# polyp or fibroid



## efuhrmann (Jul 26, 2010)

Can someone explain the difference between a polyp and a fibroid.  I am being asked this question:  if, during the course of a uterine polyp removal the saline normally used gets replaced with another fluid and dilation is performed in order to retrieve a very large polyp is the 58558 the correct CPT?  The procedure is done hysteroscopically and the doctor says it's as much work as a hysteroscopic myomectomy(58140)?? That is how the doctor explained it to me and I wasn't sure what fluid she was referring to but I am hoping someone out there can fill me in on the details of the code 58140.


----------



## imjsanderson (Jul 29, 2010)

First of all 58140 is an abdominal approach so if it was done hysteroscopically you would definately not use this code.  Have you reviewed the path report?  It may be that it is a polyp that was just more difficult that usual.  If the doctor's report has good documentation you may be able to add -22.


----------



## preserene (Jul 29, 2010)

Uterine Fibroid Vs Polyp:
Yes IMJSanderson is very much correct. IT IS NOT 58140 which is an abdominal open route and needs opening of the uterus to reach the cavity;  it is “a myomectomy procedure”.For uterine endometrial polyp the physician, do not take up that route at all (unnecessary and very much invasive). Moreover ,the myomectomy is a very much distinct and technically different procedure from polypectomy,which just needs a simple excision or twist removal.
[The modern instruments and scopy procedures have made the removal of both easier though]
The point is the route taken for procedure here, is simple conventional vaginal-cervical one.
You can not report  with the code 58558, because it was not hysteroscpoic /nor a hysteroscopic ablation.
The procedure was like the endometrial sampling biopsy. There isn't a code for endomentrial sampling biopsy with dilation. There isn't a code for endometrial polyp/fibroid removal/excision vaginally with/without dilation  (without hysteroscopic procedure).
*So it stands at the level of removal of tissues of the endometrium  with dilation and curettage diagnostic and therapeutics-  58120 (non obstetrical) with modifier 22 appended to it.*You append diagnostic code for endometrial polyp attached to it and a written report for the increased procedure
Let me explain the differences between them-Macroscopically, Microscopically(Histopathologically), and anatomically.
Anatomically a ‘Polyp'  is pedunculated (pedicled) growth, arising  anywhere from mucous membrane, like vagina, cervix  or uterus. It can be benign or malignant any shape. Fibroids are benign growth or tumor arisng from uterus and its tissues,usually smooth surface and contoured; dependng on the area it occupies, it is named as submucous, interstitial, intramural, subserous, cervical, or broad ligament fibroid.

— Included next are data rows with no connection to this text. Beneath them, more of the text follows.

(** * Savu plugin tools: parameter definitions, defaults and overrides

    A shallow embedding of [savu/plugins/plugin_tools.py] (class
    [PluginParameters] and the accessors of [PluginTools]) together with the
    properties of the parameter subsystem that are checked against it.

    Python values are an inductive type, dictionaries are insertion-ordered
    association lists compared with Python's [==] on hashable keys, and the
    methods of the class are computations in a state-and-exception monad over
    the fields of the instance. *)

From Stdlib Require Import ZArith List String Ascii Bool Lia.
From Stdlib Require Import Floats DecimalString.
Import ListNotations.
Open Scope string_scope.
Open Scope Z_scope.

(** ** Python values *)

Module Py.

(** The values that a YAML parameter block, a process list and the resolved
    value-set hold.  [PDict true] is a [collections.OrderedDict], [PDict false]
    a plain [dict]; both keep insertion order.  Tuples, sets and user objects
    do not occur in the methods modelled below. *)
#[local] Unset Elimination Schemes.
Inductive pyval : Type :=
| PNone
| PBool (b : bool)
| PInt (z : Z)
| PFloat (f : float)
| PStr (s : string)
| PList (l : list pyval)
| PDict (ordered : bool) (items : list (pyval * pyval)).
#[local] Set Elimination Schemes.

Definition dict : Type := list (pyval * pyval).

(** Python exceptions raised by the modelled code. *)
Inductive exn : Type :=
| KeyError (k : pyval)
| IndexError
| TypeError
| AttributeError (attr : string)
| ValueError (msg : string)
| Exception_ (msg : string).

(** The result of running a piece of Python: a value, an exception, or an
    exhausted recursion budget. *)
Inductive outcome (A : Type) : Type :=
| Ret (a : A)
| Raise (e : exn)
| Diverge.
Arguments Ret {A} a.
Arguments Raise {A} e.
Arguments Diverge {A}.

Definition obind {A B} (o : outcome A) (k : A -> outcome B) : outcome B :=
  match o with
  | Ret a => k a
  | Raise e => Raise e
  | Diverge => Diverge
  end.

(** *** Numbers and equality *)

(** The integer a float denotes, when it is finite and integral. *)
Definition float_to_Z (f : float) : option Z :=
  match Prim2SF f with
  | S754_zero _ => Some 0
  | S754_finite s m e =>
      let mag :=
        if 0 <=? e then Some (Z.pos m * 2 ^ e)
        else if Z.pos m mod 2 ^ (- e) =? 0 then Some (Z.pos m / 2 ^ (- e))
        else None in
      option_map (fun z => if s then - z else z) mag
  | _ => None
  end.

Inductive num : Type :=
| NInt (z : Z)
| NFloat (f : float).

(** [bool] is a subclass of [int]; an integral float equals the integer. *)
Definition as_num (v : pyval) : option num :=
  match v with
  | PBool b => Some (NInt (Z.b2z b))
  | PInt z => Some (NInt z)
  | PFloat f =>
      Some (match float_to_Z f with Some z => NInt z | None => NFloat f end)
  | _ => None
  end.

(** [a == b] when at least one side is a scalar (a hashable value): a scalar
    never equals a list or a dict.  Every comparison in the modelled code has a
    string or a dictionary key on one side. *)
Definition py_eq (a b : pyval) : bool :=
  match a, b with
  | PNone, PNone => true
  | PStr s, PStr t => String.eqb s t
  | _, _ =>
      match as_num a, as_num b with
      | Some (NInt x), Some (NInt y) => Z.eqb x y
      | Some (NFloat x), Some (NFloat y) => PrimFloat.eqb x y
      | _, _ => false
      end
  end.

Definition hashable (v : pyval) : bool :=
  match v with
  | PList _ | PDict _ _ => false
  | _ => true
  end.

(** *** Builtins *)

(** [bool(v)]. *)
Definition py_truthy (v : pyval) : bool :=
  match v with
  | PNone => false
  | PBool b => b
  | PInt z => negb (z =? 0)
  | PFloat f => negb (PrimFloat.eqb f 0%float)
  | PStr s => negb (String.eqb s "")
  | PList l => match l with [] => false | _ => true end
  | PDict _ d => match d with [] => false | _ => true end
  end.

(** [type(v).__name__]. *)
Definition type_name (v : pyval) : string :=
  match v with
  | PNone => "NoneType"
  | PBool _ => "bool"
  | PInt _ => "int"
  | PFloat _ => "float"
  | PStr _ => "str"
  | PList _ => "list"
  | PDict true _ => "OrderedDict"
  | PDict false _ => "dict"
  end.
(** [handleDownload()] *)
Definition handleDownload (w : World) : World :=
  if truthy (bicepCode (ui w)) then
    let url := nextUrl w in
    let a := nextNode w in
    w |> createObjectURL (interpolate (bicepCode (ui w)))
      |> createElement
      |> appendChild a
      |> click url "main.bicep"
      |> removeChild a
      |> revokeObjectURL url
  else w.

Inductive event :=
| SelectFile (file : option ImageFile)
| DropFiles (files : list ImageFile)
| DragOver
| DragLeave
| ReaderLoadEnd (result : option string)
| ClickGenerate
| GenerateSettled (o : outcome AnalyzeResponse)
| ClickDownload.

(** One event; [None] when it cannot happen: no reader is reading, the
    generate button is not rendered ([image] unset) or disabled
    ([loading]), no analyze call is pending, or the download button is
    not rendered ([bicepCode] falsy). *)
Definition step (e : event) (w : World) : option World :=
  match e with
  | SelectFile file => Some (handleFileSelect file w)
  | DropFiles files => Some (handleDrop files w)
  | DragOver => Some (setDragOver true w)
  | DragLeave => Some (setDragOver false w)
  | ReaderLoadEnd result =>
      match reading w with
      | S n =>
          Some ({| ui := ui w; reading := n; pending := pending w;
                   sent := sent w; body := body w; nextNode := nextNode w;
                   objectUrls := objectUrls w; nextUrl := nextUrl w;
                   downloads := downloads w |}
                |> readerLoadEnd result)
      | O => None
      end
  | ClickGenerate =>
      match image (ui w) with
      | Some _ => if loading (ui w) then None else Some (handleGenerate_start w)
      | None => None
      end
  | GenerateSettled o =>
      match pending w with
      | S n =>
          Some ({| ui := ui w; reading := reading w; pending := n;
                   sent := sent w; body := body w; nextNode := nextNode w;
                   objectUrls := objectUrls w; nextUrl := nextUrl w;
                   downloads := downloads w |}
                |> handleGenerate_settled o)
      | O => None
      end
  | ClickDownload =>
      if truthy (bicepCode (ui w)) then Some (handleDownload w) else None
  end.

Fixpoint run (es : list event) (w : World) : option World :=
  match es with
  | [] => Some w
  | e :: es' =>
      match step e w with
      | Some w' => run es' w'
      | None => None
      end
  end.

(** What holds in every world of a run. *)
Definition consistent (w : World) : Prop :=
  (forall f, image (ui w) = Some f -> startsWith (type f) "image/" = true)
  /\ (forall f, In f (sent w) -> startsWith (type f) "image/" = true)
  /\ (imagePreview (ui w) <> None -> image (ui w) <> None)
  /\ (0 < reading w -> image (ui w) <> None)
  /\ pending w <= 1
  /\ (loading (ui w) = true <-> pending w = 1)
  /\ (loading (ui w) = true -> bicepCode (ui w) = None)
  /\ (forall n, In n (body w) -> n < nextNode w)
  /\ (forall u t, In (u, t) (objectUrls w) -> u < nextUrl w).

Definition after (es : list event) : World :=
  match run es initialWorld with
  | Some w => w
  | None => initialWorld
  end.

End VisionTab.

(** ** App: the tab bar *)

Module App.

(** The tab buttons: the value each sets and the component rendered
    for it. *)
Definition tabs : list (string * string) :=
  [("query", "QueryTab"); ("vision", "VisionTab");
   ("deploy", "DeployTab"); ("agents", "AgentTab")].

(** The [useState] cell of [App]. *)
Definition initialTab : string := "query".

(** The components rendered in the tab content: one conditional
    [activeTab === value && <Component />] per tab. *)
Definition rendered (activeTab : string) : list string :=
  map snd (filter (fun t => String.eqb activeTab (fst t)) tabs).

(** The buttons that carry the class [active]. *)
Definition activeButtons (activeTab : string) : list string :=
  map fst (filter (fun t => String.eqb activeTab (fst t)) tabs).

(** A click on the i-th tab button: [setActiveTab(value)]. *)
Definition clickTab (i : nat) (activeTab : string) : option string :=
  match nth_error tabs i with
  | Some t => Some (fst t)
  | None => None
  end.

Fixpoint run (clicks : list nat) (activeTab : string) : option string :=
  match clicks with
  | [] => Some activeTab
  | i :: clicks' =>
      match clickTab i activeTab with
      | Some t => run clicks' t
      | None => None
      end
  end.

End App.

(** * The page: the deployment tab with its awaits and the tab bar

    [handleDeploy] above is a whole submission: both awaits settle
    before anything else happens.  Here the handler is taken apart at
    its awaits, so that selections, drops, timer firings and responses
    can come between them, and the tab bar of [App] is added: leaving
    the Deploy tab unmounts [DeployTab], whose state is then gone,
    while its timers and its pending calls live on; coming back mounts
    a new instance with the initial state.  A callback of an instance
    that is no longer mounted still runs, but its state setters do
    nothing. *)

(** [handleDeploy()] for the selected file [f], up to the first await. *)
Definition handleDeploy_start (f : File) (w : World) : World :=
  w |> setDeploying true
    |> setError None
    |> setLogs (fun _ => [])
    |> setStatus (Some "uploading")
    |> pushLog "📦 Uploading project files..."
    |> send (UploadReq f).

(** [handleDeploy()] from the first await to the second, or through
    [catch] and [finally] when the upload threw. *)
Definition handleDeploy_uploaded (f : File) (o : outcome UploadResponse)
  (w : World) : World :=
  match o with
  | Rejected err => w |> deployFailed err |> setDeploying false
  | Resolved uploadResponse =>
      w |> pushLog "✅ Upload complete"
        |> setStatus (Some "building")
        |> pushLog "🔨 Building Docker image..."
        |> send (StartReq (upload_id uploadResponse) (appName f))
  end.

(** [handleDeploy()] after the second await, through [finally]. *)
Definition handleDeploy_launched (o : outcome StartResponse) (w : World) : World :=
  match o with
  | Rejected err => w |> deployFailed err |> setDeploying false
  | Resolved deployResponse =>
      w |> setDeploymentId (Some (deployment_id deployResponse))
        |> pushLog "🚀 Deploying to Azure Container Instances..."
        |> pollDeploymentStatus (deployment_id deployResponse)
        |> setDeploying false
  end.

The submucous one is the one you are placing under discussion now. 
It can Macroscopically/Hysteroscopically look like submucous fibroid (usually the fibroid can reach a very big size and as such cannot depend much on the size, especially  when  pedenculated (having the very  small capacity/volume of the uterus in mind) and  the pathology report is the final.
Here the size of the mass was big that actually it wouldn't have been able to remove it  with the twist or excision as we  do with the polyps usually. More so, it would have been a very submucus fibroid (with a pedicle) hanging in the uterine Cavity, with the contour and surface nature of Fibroid.
 Histopathologically the pathology report can tell you whether it is benign or malignant and the cytology.

Well, would any expert come for the correct reporting of this procedure please,
irrespective of the path report. The path report can not change the assigning procedural code, however, it was not a myomectomy, even if the report comes as Fibroma


----------